__EXERCISE GOAL__.
Your answer should consist only of the lines below from the one with "(* ===== verification/KernelLimiter.v" through the one with "(** [Duration::from_secs_f64]; [None]", copied exactly.

(Stored data)
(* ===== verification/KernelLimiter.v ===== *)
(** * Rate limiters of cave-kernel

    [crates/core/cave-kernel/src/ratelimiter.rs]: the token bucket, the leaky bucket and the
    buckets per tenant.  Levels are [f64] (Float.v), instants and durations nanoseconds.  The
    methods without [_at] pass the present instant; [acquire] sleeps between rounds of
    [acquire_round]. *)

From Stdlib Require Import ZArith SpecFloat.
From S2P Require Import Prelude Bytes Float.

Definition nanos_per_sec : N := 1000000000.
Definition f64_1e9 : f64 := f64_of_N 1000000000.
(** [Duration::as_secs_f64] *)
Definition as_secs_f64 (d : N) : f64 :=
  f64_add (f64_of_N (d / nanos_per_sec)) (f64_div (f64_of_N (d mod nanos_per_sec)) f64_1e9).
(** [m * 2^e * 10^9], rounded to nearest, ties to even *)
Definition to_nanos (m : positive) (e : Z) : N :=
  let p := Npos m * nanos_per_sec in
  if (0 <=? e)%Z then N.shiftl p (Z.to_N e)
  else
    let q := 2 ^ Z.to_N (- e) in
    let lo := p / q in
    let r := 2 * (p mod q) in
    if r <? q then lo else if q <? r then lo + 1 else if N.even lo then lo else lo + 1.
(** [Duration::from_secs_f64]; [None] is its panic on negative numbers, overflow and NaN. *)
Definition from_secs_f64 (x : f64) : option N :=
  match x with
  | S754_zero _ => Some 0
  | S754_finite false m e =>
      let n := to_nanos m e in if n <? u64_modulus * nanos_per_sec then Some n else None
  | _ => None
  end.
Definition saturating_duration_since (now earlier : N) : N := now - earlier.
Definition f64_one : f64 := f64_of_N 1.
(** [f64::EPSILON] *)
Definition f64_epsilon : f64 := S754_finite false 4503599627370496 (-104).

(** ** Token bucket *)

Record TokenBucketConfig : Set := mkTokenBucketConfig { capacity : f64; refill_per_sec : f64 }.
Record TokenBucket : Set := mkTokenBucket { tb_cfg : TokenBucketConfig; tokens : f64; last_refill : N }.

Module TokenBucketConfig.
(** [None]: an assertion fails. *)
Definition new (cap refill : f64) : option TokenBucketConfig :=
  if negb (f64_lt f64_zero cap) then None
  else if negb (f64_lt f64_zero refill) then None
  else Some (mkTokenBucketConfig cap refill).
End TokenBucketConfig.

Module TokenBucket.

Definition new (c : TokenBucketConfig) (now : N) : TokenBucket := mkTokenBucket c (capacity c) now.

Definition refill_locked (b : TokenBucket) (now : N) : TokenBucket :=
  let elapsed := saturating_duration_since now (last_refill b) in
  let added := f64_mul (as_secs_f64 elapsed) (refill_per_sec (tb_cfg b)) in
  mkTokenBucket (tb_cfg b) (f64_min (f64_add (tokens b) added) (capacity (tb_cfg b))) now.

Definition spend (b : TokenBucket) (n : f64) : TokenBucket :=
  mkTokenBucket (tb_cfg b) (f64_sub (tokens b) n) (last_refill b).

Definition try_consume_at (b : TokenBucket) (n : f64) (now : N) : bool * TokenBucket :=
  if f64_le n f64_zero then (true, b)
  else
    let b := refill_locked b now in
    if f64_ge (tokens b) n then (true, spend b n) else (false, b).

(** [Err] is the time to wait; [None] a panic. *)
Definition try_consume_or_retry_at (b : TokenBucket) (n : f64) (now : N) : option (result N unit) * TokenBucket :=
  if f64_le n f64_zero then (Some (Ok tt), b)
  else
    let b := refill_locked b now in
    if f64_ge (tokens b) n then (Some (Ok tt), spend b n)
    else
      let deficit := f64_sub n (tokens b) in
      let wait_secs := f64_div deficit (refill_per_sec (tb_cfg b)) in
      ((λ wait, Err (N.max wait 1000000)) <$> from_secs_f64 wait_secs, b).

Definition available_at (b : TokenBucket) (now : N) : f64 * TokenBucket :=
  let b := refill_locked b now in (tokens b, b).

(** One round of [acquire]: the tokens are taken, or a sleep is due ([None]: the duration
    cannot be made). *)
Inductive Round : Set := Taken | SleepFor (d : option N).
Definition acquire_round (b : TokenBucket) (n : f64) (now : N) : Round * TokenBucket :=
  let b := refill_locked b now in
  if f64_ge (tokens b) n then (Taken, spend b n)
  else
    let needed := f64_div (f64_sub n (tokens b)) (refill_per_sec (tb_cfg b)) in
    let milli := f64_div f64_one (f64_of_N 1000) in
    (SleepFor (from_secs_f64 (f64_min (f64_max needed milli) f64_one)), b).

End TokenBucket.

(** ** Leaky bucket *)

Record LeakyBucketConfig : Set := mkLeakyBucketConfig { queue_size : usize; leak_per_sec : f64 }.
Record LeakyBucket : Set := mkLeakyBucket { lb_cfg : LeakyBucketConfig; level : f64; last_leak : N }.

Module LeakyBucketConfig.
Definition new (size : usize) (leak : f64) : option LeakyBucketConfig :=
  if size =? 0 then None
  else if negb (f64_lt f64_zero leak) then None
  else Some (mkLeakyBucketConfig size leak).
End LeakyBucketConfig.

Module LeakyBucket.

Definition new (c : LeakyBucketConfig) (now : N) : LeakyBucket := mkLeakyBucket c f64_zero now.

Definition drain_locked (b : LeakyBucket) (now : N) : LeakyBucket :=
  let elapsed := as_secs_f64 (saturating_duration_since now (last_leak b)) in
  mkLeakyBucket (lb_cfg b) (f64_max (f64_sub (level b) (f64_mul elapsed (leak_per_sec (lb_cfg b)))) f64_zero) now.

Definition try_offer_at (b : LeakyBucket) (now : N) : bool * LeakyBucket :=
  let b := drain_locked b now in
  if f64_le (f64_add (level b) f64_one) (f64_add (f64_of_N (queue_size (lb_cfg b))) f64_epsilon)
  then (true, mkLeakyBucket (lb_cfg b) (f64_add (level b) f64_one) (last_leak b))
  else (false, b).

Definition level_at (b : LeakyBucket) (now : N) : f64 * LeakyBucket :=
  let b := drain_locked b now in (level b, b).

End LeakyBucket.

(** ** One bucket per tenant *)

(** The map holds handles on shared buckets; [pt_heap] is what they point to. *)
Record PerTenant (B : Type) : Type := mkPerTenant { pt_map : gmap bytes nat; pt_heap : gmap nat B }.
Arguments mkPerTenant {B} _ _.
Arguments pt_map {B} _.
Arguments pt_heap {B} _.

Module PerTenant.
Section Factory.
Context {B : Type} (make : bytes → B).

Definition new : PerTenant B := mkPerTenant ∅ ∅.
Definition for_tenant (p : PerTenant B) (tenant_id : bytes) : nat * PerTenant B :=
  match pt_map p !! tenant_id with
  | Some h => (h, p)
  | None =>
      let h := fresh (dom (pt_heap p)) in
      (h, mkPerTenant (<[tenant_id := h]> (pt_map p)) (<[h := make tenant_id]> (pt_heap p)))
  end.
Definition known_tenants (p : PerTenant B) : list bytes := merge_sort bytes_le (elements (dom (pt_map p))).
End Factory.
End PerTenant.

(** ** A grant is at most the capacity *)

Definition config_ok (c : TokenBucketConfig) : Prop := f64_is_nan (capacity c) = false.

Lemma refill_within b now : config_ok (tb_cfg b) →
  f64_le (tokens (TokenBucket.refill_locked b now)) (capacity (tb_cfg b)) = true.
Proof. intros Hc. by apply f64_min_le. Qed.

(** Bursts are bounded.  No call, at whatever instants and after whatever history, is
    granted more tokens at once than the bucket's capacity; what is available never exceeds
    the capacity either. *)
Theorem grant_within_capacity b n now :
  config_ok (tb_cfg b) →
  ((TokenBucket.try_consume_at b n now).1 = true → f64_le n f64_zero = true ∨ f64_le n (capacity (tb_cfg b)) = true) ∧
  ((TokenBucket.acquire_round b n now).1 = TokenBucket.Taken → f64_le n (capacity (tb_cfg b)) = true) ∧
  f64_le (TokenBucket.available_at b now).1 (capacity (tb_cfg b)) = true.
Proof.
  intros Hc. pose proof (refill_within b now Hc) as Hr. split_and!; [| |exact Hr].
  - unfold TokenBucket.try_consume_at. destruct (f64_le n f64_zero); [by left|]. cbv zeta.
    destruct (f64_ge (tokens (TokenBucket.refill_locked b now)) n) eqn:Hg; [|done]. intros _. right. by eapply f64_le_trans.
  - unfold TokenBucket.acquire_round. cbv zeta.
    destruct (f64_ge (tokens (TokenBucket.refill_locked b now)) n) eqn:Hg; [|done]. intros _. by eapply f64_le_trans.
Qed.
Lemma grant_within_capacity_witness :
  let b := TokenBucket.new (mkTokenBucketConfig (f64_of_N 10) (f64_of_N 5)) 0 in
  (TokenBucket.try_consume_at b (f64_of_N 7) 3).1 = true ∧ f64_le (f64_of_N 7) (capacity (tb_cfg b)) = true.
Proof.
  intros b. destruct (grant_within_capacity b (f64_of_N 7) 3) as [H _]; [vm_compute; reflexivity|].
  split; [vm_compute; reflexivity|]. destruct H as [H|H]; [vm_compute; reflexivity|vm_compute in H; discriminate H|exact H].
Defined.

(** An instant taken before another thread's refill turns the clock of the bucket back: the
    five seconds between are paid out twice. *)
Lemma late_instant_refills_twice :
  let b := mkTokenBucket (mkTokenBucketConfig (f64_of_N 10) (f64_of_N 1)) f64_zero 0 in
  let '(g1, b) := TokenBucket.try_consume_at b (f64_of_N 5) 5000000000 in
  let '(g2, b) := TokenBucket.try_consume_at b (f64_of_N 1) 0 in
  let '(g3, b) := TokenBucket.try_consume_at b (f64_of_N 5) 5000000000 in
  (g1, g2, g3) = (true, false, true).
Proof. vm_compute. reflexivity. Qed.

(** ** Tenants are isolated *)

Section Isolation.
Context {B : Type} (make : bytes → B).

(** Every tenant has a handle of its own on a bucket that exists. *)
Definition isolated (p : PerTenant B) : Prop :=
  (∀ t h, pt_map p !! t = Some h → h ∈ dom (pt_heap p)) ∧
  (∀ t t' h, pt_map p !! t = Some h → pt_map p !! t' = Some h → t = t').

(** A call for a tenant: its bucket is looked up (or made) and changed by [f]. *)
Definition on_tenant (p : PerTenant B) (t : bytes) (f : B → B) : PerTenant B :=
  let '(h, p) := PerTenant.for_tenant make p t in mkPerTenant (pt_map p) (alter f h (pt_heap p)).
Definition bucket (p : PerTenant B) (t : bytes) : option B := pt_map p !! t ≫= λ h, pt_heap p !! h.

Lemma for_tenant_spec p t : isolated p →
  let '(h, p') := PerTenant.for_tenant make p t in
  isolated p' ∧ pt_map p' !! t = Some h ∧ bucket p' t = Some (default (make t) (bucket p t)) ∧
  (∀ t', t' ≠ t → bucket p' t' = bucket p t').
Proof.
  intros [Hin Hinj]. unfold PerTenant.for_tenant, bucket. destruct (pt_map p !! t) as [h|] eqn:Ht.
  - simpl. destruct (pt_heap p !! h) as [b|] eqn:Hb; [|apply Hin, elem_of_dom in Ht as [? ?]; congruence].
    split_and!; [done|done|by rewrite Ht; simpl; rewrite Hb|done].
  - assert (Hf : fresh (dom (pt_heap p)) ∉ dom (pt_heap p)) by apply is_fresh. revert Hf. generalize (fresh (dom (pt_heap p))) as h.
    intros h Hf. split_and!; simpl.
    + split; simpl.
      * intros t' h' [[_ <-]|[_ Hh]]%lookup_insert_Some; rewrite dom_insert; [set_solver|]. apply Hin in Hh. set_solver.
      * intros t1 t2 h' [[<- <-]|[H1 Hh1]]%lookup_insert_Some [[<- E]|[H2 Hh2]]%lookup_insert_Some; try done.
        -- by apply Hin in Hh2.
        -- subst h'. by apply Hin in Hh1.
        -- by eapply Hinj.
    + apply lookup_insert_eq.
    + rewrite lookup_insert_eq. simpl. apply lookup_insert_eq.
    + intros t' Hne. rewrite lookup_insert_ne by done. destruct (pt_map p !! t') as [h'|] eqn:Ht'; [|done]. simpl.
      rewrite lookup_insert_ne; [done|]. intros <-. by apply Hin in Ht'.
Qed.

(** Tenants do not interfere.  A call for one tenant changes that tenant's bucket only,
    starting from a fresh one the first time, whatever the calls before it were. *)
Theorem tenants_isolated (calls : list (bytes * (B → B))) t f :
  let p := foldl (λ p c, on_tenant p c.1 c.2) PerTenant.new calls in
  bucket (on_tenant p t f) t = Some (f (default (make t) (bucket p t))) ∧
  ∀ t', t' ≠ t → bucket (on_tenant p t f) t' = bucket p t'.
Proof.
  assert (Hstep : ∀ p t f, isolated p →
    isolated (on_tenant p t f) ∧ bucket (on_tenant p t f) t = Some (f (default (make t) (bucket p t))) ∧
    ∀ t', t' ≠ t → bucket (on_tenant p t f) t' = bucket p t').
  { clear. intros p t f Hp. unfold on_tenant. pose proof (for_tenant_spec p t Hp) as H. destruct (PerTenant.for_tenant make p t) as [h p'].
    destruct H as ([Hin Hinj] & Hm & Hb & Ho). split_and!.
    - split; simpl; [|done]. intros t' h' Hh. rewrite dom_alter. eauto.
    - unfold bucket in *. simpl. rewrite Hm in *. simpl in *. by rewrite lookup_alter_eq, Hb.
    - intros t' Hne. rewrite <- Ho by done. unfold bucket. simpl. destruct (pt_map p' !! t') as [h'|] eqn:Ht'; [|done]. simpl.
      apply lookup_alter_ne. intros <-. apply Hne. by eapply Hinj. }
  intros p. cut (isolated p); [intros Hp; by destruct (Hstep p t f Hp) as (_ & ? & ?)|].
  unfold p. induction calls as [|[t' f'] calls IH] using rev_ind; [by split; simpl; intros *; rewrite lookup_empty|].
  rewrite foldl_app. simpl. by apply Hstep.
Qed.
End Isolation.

--

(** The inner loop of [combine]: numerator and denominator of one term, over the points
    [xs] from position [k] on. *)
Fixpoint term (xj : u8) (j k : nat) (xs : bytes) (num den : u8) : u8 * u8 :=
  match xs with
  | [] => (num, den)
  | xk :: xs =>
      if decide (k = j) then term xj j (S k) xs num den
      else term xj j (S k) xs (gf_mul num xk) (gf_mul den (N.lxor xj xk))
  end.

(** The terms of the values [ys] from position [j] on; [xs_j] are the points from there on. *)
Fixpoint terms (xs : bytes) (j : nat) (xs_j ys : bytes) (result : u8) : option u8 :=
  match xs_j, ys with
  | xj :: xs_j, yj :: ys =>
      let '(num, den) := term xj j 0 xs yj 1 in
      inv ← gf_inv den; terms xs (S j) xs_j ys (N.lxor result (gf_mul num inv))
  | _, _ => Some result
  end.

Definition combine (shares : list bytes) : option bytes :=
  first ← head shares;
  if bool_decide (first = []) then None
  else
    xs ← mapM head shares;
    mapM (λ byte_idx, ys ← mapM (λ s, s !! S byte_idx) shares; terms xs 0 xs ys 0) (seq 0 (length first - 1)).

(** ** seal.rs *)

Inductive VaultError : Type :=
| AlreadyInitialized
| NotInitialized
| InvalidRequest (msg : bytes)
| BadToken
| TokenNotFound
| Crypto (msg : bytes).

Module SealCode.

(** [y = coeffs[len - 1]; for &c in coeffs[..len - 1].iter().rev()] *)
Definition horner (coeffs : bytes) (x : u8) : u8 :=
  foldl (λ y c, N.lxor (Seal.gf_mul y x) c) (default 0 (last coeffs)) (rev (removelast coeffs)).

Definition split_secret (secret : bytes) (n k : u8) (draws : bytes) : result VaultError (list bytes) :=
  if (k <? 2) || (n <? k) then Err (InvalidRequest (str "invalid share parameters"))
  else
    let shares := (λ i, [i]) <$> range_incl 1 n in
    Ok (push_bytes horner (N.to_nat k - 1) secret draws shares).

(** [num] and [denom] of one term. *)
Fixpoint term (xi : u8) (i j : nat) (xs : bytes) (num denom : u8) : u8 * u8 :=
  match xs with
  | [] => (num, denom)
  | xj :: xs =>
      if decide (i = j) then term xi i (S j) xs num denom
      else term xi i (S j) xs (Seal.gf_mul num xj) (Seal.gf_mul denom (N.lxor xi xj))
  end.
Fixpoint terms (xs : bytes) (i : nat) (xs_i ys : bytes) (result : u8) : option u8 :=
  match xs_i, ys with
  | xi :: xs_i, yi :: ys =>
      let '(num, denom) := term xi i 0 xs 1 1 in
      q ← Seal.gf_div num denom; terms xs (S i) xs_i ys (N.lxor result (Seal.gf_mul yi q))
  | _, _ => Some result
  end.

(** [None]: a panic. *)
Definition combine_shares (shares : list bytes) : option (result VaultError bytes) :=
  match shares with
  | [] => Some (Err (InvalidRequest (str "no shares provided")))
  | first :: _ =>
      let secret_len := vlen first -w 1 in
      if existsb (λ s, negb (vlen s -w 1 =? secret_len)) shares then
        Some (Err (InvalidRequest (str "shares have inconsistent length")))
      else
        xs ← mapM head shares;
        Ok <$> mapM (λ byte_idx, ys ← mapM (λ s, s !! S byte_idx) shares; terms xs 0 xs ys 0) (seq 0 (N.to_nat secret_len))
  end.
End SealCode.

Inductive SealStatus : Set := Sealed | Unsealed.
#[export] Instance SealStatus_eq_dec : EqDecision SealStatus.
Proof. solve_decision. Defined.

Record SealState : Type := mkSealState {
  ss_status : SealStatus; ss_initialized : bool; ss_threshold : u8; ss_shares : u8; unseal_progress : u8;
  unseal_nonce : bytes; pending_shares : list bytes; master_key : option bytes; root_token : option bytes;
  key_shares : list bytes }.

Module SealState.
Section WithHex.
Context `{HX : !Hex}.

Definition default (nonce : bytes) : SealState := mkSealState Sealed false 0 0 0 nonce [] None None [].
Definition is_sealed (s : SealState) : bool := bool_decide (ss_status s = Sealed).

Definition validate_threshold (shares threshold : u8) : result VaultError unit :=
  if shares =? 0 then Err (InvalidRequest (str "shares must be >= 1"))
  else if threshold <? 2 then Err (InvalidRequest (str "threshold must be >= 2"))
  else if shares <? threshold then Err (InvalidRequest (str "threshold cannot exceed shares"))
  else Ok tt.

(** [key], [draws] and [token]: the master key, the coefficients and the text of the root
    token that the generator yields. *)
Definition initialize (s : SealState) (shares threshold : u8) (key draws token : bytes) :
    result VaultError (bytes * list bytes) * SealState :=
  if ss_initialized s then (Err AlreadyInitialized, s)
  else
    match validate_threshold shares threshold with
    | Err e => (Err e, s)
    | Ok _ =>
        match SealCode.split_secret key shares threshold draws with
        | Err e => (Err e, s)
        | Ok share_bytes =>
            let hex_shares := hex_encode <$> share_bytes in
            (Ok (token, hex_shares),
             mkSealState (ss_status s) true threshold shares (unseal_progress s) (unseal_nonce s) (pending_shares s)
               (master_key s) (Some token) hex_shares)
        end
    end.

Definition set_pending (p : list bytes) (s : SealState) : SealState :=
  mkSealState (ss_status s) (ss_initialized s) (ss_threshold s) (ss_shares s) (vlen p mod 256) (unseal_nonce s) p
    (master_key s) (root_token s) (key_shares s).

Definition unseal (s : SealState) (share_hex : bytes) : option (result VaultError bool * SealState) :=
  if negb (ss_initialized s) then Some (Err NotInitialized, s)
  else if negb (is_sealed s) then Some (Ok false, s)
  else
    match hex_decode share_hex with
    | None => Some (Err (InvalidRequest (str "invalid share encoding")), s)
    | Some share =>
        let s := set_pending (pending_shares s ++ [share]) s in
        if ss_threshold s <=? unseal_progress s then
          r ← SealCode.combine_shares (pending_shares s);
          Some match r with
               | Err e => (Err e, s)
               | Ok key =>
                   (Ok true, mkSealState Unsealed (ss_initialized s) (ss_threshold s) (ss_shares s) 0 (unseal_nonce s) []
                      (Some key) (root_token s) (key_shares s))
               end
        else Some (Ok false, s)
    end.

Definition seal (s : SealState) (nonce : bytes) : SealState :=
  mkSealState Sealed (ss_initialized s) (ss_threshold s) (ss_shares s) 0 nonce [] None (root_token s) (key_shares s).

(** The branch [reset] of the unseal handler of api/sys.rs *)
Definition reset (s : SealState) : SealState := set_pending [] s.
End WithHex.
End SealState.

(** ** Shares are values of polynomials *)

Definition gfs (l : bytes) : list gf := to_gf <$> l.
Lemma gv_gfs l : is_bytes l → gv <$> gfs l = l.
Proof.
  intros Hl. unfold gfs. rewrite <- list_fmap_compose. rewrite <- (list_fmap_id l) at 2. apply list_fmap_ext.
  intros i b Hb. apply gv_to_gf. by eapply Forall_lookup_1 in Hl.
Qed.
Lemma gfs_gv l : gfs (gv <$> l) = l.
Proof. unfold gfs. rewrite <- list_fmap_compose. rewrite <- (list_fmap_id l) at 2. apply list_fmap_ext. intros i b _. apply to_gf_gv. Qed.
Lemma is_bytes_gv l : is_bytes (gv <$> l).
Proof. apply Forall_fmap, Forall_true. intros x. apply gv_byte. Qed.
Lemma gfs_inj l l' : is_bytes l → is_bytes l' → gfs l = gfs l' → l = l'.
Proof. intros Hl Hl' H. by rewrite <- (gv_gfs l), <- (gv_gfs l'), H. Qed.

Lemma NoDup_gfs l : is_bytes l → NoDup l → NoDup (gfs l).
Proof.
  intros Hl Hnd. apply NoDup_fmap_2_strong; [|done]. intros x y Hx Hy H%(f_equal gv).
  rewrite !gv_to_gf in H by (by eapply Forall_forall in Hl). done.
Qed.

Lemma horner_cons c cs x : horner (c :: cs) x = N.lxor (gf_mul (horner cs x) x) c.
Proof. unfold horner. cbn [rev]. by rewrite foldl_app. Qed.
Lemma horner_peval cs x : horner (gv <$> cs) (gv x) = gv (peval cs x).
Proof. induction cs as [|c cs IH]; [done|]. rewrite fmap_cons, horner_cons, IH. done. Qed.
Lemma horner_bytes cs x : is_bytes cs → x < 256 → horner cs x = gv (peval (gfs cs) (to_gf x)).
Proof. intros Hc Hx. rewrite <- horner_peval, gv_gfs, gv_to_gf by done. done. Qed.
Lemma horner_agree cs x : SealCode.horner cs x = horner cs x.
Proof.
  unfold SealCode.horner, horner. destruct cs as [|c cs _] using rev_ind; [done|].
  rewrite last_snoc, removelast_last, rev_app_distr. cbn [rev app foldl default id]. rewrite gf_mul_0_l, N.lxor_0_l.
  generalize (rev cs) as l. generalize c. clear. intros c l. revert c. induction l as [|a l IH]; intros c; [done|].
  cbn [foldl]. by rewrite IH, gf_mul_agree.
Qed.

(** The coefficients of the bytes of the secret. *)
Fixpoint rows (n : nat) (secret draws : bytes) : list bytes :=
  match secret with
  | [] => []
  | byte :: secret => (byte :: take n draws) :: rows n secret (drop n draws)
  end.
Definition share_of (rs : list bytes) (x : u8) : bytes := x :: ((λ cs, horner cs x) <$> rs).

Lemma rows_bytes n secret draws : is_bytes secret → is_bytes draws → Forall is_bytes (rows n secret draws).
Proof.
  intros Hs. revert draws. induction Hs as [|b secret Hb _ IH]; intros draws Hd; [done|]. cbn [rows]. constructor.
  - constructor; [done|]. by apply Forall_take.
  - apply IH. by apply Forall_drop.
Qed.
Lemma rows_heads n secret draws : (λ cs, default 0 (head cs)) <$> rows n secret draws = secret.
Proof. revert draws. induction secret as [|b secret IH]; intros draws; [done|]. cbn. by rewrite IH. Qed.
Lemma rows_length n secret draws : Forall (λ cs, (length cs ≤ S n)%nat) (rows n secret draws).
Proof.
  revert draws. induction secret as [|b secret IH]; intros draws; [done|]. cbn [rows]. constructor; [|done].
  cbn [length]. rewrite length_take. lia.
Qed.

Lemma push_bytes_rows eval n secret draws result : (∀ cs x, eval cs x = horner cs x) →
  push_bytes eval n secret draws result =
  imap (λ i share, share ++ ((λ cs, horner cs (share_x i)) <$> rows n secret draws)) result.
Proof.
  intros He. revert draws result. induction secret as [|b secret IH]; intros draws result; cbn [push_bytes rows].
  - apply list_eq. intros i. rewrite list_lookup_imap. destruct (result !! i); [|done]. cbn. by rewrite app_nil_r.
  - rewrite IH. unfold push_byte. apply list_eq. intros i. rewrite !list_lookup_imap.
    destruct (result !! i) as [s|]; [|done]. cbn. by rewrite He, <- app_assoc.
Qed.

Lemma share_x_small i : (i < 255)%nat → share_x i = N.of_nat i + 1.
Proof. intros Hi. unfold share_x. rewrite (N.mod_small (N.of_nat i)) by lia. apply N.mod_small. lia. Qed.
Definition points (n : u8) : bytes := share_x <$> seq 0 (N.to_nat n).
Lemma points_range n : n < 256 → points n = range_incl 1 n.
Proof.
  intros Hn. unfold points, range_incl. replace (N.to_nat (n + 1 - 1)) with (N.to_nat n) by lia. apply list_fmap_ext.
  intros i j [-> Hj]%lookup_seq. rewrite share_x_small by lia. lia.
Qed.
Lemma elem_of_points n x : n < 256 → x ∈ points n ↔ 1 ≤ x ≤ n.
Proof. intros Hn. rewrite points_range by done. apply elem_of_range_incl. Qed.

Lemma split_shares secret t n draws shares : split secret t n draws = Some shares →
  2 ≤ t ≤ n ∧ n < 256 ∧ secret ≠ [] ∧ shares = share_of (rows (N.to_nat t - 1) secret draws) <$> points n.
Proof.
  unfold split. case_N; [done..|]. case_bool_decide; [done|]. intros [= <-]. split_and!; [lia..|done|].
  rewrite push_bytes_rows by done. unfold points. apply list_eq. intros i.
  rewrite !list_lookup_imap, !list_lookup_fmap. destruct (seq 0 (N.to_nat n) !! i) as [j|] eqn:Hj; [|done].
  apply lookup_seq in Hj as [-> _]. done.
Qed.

==

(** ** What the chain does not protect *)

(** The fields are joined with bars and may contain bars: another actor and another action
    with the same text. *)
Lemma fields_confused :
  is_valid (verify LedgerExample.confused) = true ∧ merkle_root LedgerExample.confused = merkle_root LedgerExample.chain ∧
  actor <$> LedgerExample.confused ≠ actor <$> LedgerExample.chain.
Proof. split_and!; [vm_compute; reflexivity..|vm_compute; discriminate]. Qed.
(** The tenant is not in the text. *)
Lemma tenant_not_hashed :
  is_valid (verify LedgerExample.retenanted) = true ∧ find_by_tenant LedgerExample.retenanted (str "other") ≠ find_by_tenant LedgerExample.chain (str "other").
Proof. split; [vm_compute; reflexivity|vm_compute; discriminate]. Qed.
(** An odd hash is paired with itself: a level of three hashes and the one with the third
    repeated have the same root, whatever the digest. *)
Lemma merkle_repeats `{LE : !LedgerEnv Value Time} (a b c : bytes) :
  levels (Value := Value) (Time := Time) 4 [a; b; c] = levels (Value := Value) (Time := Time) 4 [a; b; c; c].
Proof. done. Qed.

__SOLUTION TO THIS TASK__.
(* ===== verification/KernelLimiter.v ===== *)
(** * Rate limiters of cave-kernel

    [crates/core/cave-kernel/src/ratelimiter.rs]: the token bucket, the leaky bucket and the
    buckets per tenant.  Levels are [f64] (Float.v), instants and durations nanoseconds.  The
    methods without [_at] pass the present instant; [acquire] sleeps between rounds of
    [acquire_round]. *)

From Stdlib Require Import ZArith SpecFloat.
From S2P Require Import Prelude Bytes Float.

Definition nanos_per_sec : N := 1000000000.
Definition f64_1e9 : f64 := f64_of_N 1000000000.
(** [Duration::as_secs_f64] *)
Definition as_secs_f64 (d : N) : f64 :=
  f64_add (f64_of_N (d / nanos_per_sec)) (f64_div (f64_of_N (d mod nanos_per_sec)) f64_1e9).
(** [m * 2^e * 10^9], rounded to nearest, ties to even *)
Definition to_nanos (m : positive) (e : Z) : N :=
  let p := Npos m * nanos_per_sec in
  if (0 <=? e)%Z then N.shiftl p (Z.to_N e)
  else
    let q := 2 ^ Z.to_N (- e) in
    let lo := p / q in
    let r := 2 * (p mod q) in
    if r <? q then lo else if q <? r then lo + 1 else if N.even lo then lo else lo + 1.
(** [Duration::from_secs_f64]; [None] is its panic on negative numbers, overflow and NaN. *)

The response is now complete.